In South Korea, cinemas rent the halls to gamers who want to see their digital adventures projected on the screen. For 74 euros, Korean youth can enjoy themselves for two hours by making the daily game of Call of Duty into a cinematographic feast, reports the BBC.
Seated in an almost empty cinema room, Eui Jeong Lee takes fire to her three gamers. The blasts of the war game projected on the white screen reverberate through the theatre from all sides. , “Especially the sound quality is fantastic”, finds the 25-year-old student. ,, The sound of the gun pops is just lifelike! And when something flew directly at me on that big screen I even shouted for a moment,” she continues enthusiastically.

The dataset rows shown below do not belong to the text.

(** ** [detect_coin_name] *)

(** One element of [text_regions], with the keys that coin detection reads. *)
Module Region.
Record t : Type := mk {
  text : string;
  confidence : Q
}.
End Region.

(** [default_coins] of [_load_known_coins]. *)
Definition default_coins : list string :=
  ["BTC"; "ETH"; "BNB"; "ADA"; "DOT"; "XRP"; "LINK"; "LTC"; "BCH";
   "UNI"; "THETA"; "XLM"; "VET"; "FIL"; "TRX"; "EOS"; "ATOM"; "NEO";
   "AVAX"; "LUNA"; "SOL"; "MATIC"; "ALGO"; "ICP"; "EGLD"; "RUNE";
   "EPIC"; "FLOKI"; "HBAR"; "COOK"; "TAO"; "ZORA"; "DOGE"; "SHIB"].

(** [(best_match, best_confidence)] *)
Definition Detection : Type := (string * Q)%type.

(** [if confidence > best_confidence: best_match = coin; best_confidence =
    confidence] *)
Definition keep_better (best : Detection) (candidate : string * Q) : Detection :=
  if Qlt_bool (snd best) (snd candidate) then candidate else best.

Section Detect.
Local Open Scope Q_scope.
Variable known_coins : list string.

(** Direkte Übereinstimmung mit bekannten Coins *)
Definition exact_step (region : Region.t) (text : string) (best : Detection)
           (coin : string) : Detection :=
  if contains text coin
  then keep_better best (coin, Region.confidence region)
  else best.

(** Ähnlichkeit zu bekannten Coins prüfen *)
Definition similar_step (region : Region.t) (token : string) (best : Detection)
           (coin : string) : Detection :=
  let similarity := Difflib.ratio token coin in
  if Qlt_bool 0.8 similarity
  then keep_better best (coin, Region.confidence region * similarity)
  else best.

(** The body of [for match in matches]. *)
Definition token_step (region : Region.t) (best : Detection) (token : string)
  : Detection :=
  if (2 <=? String.length token)%nat
  then fold_left (similar_step region token) known_coins best
  else best.

(** The body of [for region in text_regions]. *)
Definition region_step (best : Detection) (region : Region.t) : Detection :=
  let text := upper (Region.text region) in
  let best := fold_left (exact_step region text) known_coins best in
  fold_left (token_step region) (Re.findall_coin text) best.

Definition detect_coin_name (text_regions : list Region.t) : Detection :=
  fold_left region_step text_regions (EmptyString, 0).

End Detect.

(** ** [_calculate_match_score] *)

Section Score.
Local Open Scope Q_scope.

(** The running pair [(score, max_score)]. *)
Definition Tally : Type := (Q * Q)%type.

(** Coin-Name Übereinstimmung *)
Definition coin_factor (signal_data result_data : Data.t) (st : Tally) : Tally :=
  let '(score, max_score) := st in
  match get (Data.coin signal_data), get (Data.coin result_data) with
  | Some sc, Some rc =>
      if truthy_str (Some sc) && truthy_str (Some rc) then
        let max_score := max_score + 0.6 in
        if String.eqb sc rc then (score + 0.6, max_score)
        else
          let similarity := Difflib.ratio sc rc in
          (score + 0.6 * similarity * 0.5, max_score)
      else (score, max_score)
  | _, _ => (score, max_score)
  end.

(** Timestamp-Nähe *)
Definition time_factor (signal_data result_data : Data.t) (st : Tally) : Tally :=
  let '(score, max_score) := st in
  let signal_time := get (Data.timestamp signal_data) in
  let result_time := get (Data.timestamp result_data) in
  match signal_time, result_time with
  | Some s, Some r =>
      if truthy_timestamp signal_time && truthy_timestamp result_time then
        let max_score := max_score + 0.2 in
        match fromisoformat s, fromisoformat r with
        | Some signal_dt, Some result_dt =>
            match abs_total_seconds signal_dt result_dt with
            | Some time_diff =>
                if Qle_bool time_diff 3600 then (score + 0.2, max_score)
                else if Qle_bool time_diff 86400
                     then (score + 0.2 * (1 - time_diff / 86400), max_score)
                     else (score, max_score)
            | None => (score, max_score)
            end
        | _, _ => (score, max_score)
        end
      else (score, max_score)
  | _, _ => (score, max_score)
  end.

(** Preis-Konsistenz *)
Definition price_factor (signal_data result_data : Data.t) (st : Tally) : Tally :=
  let '(score, max_score) := st in
  let signal_price := get (Data.entry_price signal_data) in
  let result_price :=
    or_float (get (Data.entry_price result_data))
             (get (Data.exit_price result_data)) in
  match signal_price, result_price with
  | Some sp, Some rp =>
      if truthy_float signal_price && truthy_float result_price then
        let max_score := max_score + 0.2 in
        let price_ratio := Qmin sp rp / Qmax sp rp in
        if Qlt_bool 0.8 price_ratio then (score + 0.2 * price_ratio, max_score)
        else (score, max_score)
      else (score, max_score)
  | _, _ => (score, max_score)
  end.

Definition tally (signal_data result_data : Data.t) : Tally :=
  price_factor signal_data result_data
    (time_factor signal_data result_data
       (coin_factor signal_data result_data (0, 0))).

Definition _calculate_match_score (signal_data result_data : Data.t) : Q :=
  let '(score, max_score) := tally signal_data result_data in
  if Qlt_bool 0 max_score then score / max_score else 0.

End Score.

(** ** [match_signals_to_results] *)

(** [self.config], as far as the matcher reads it; a config dict given to the
    constructor need not bind ['auto_match_threshold']. *)
Record Config : Type := { auto_match_threshold : option Q }.

Definition _get_default_config : Config :=
  {| auto_match_threshold := Some 0.8%Q |}.

(** [i in used_results] *)
Definition in_set (i : nat) (used_results : list nat) : bool :=
  existsb (Nat.eqb i) used_results.

Section Matcher.
Variable config : Config.

(** [(best_match, best_score)] *)
Definition Best : Type := (option nat * Q)%type.

(** The body of [for i, result in enumerate(results)]. *)
Definition consider (signal_data : Data.t) (used_results : list nat)
           (best : Best) (i : nat) (result : Item.t) : Exc Best :=
  if in_set i used_results then Ok best
  else
    match Item.data result with
    | None => Ok best
    | Some result_data =>
        let score := _calculate_match_score signal_data result_data in
        if Qlt_bool (snd best) score then
          match auto_match_threshold config with
          | None => Raise (KeyError "auto_match_threshold")
          | Some threshold =>
              if Qle_bool threshold score then Ok (Some i, score) else Ok best
          end
        else Ok best
    end.

Fixpoint scan_results (signal_data : Data.t) (used_results : list nat)
         (i : nat) (results : list Item.t) (best : Best) : Exc Best :=
  match results with
  | [] => Ok best
  | result :: rest =>
      best' <- consider signal_data used_results best i result ;;
      scan_results signal_data used_results (S i) rest best'
  end.

(** Match gefunden *)
Definition matched_trade (coin : string) (signal : Item.t) (signal_data : Data.t)
           (result : Item.t) (result_data : Data.t) (best_score : Q) : Trade.t :=
  {| Trade.coin := coin;
     Trade.entry_price := bound (get (Data.entry_price signal_data));
     Trade.exit_price := bound (get (Data.exit_price result_data));
     Trade.roi := bound (get_default (Data.roi result_data)
                                     (get (Data.roi signal_data)));
     Trade.status := get_default (Data.status result_data) (Some "unknown");
     Trade.signal_image := Some (Item.path signal);
     Trade.result_image := Some (Item.path result);
     Trade.match_confidence := best_score;
     Trade.timestamp := get (Data.timestamp signal_data) |}.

Lee and her friends have reserved the screen for two hours at a branch of South Koreas largest cinema chain called CGV. Because of the coronavirus, many cinemas in the Asian country have had to close their doors. The film theatres are only allowed to fill 50 percent of the seats, and there are hardly any films released to prevent people from visiting the cinemas on a massive scale. In order to be able to obtain coronaproof sales in these harsh times, CGV decided to open its doors to the gamers audience.
Before 18.00 hours, a group of up to four people can rent a screen for 74 euros for two hours. Later in the evening the price will be increased to 111 euros. Gamers who use the cinema halls must also bring their own consoles, games and controllers.
The idea came from CGV employee Seung Woo Han, because he thought that games and movies match in many aspects. ,, Both have a narrative element, so if you can watch a movie in the cinema, why not play a game of games?” , he explains his idea to the BBC.
Despite CGV not dragging in as much revenue as in normal times, the gamers provide an extra buffer in the financially difficult pandemic period. Since the game service opened its doors to the public at the beginning of this year, it has been used at least 130 times.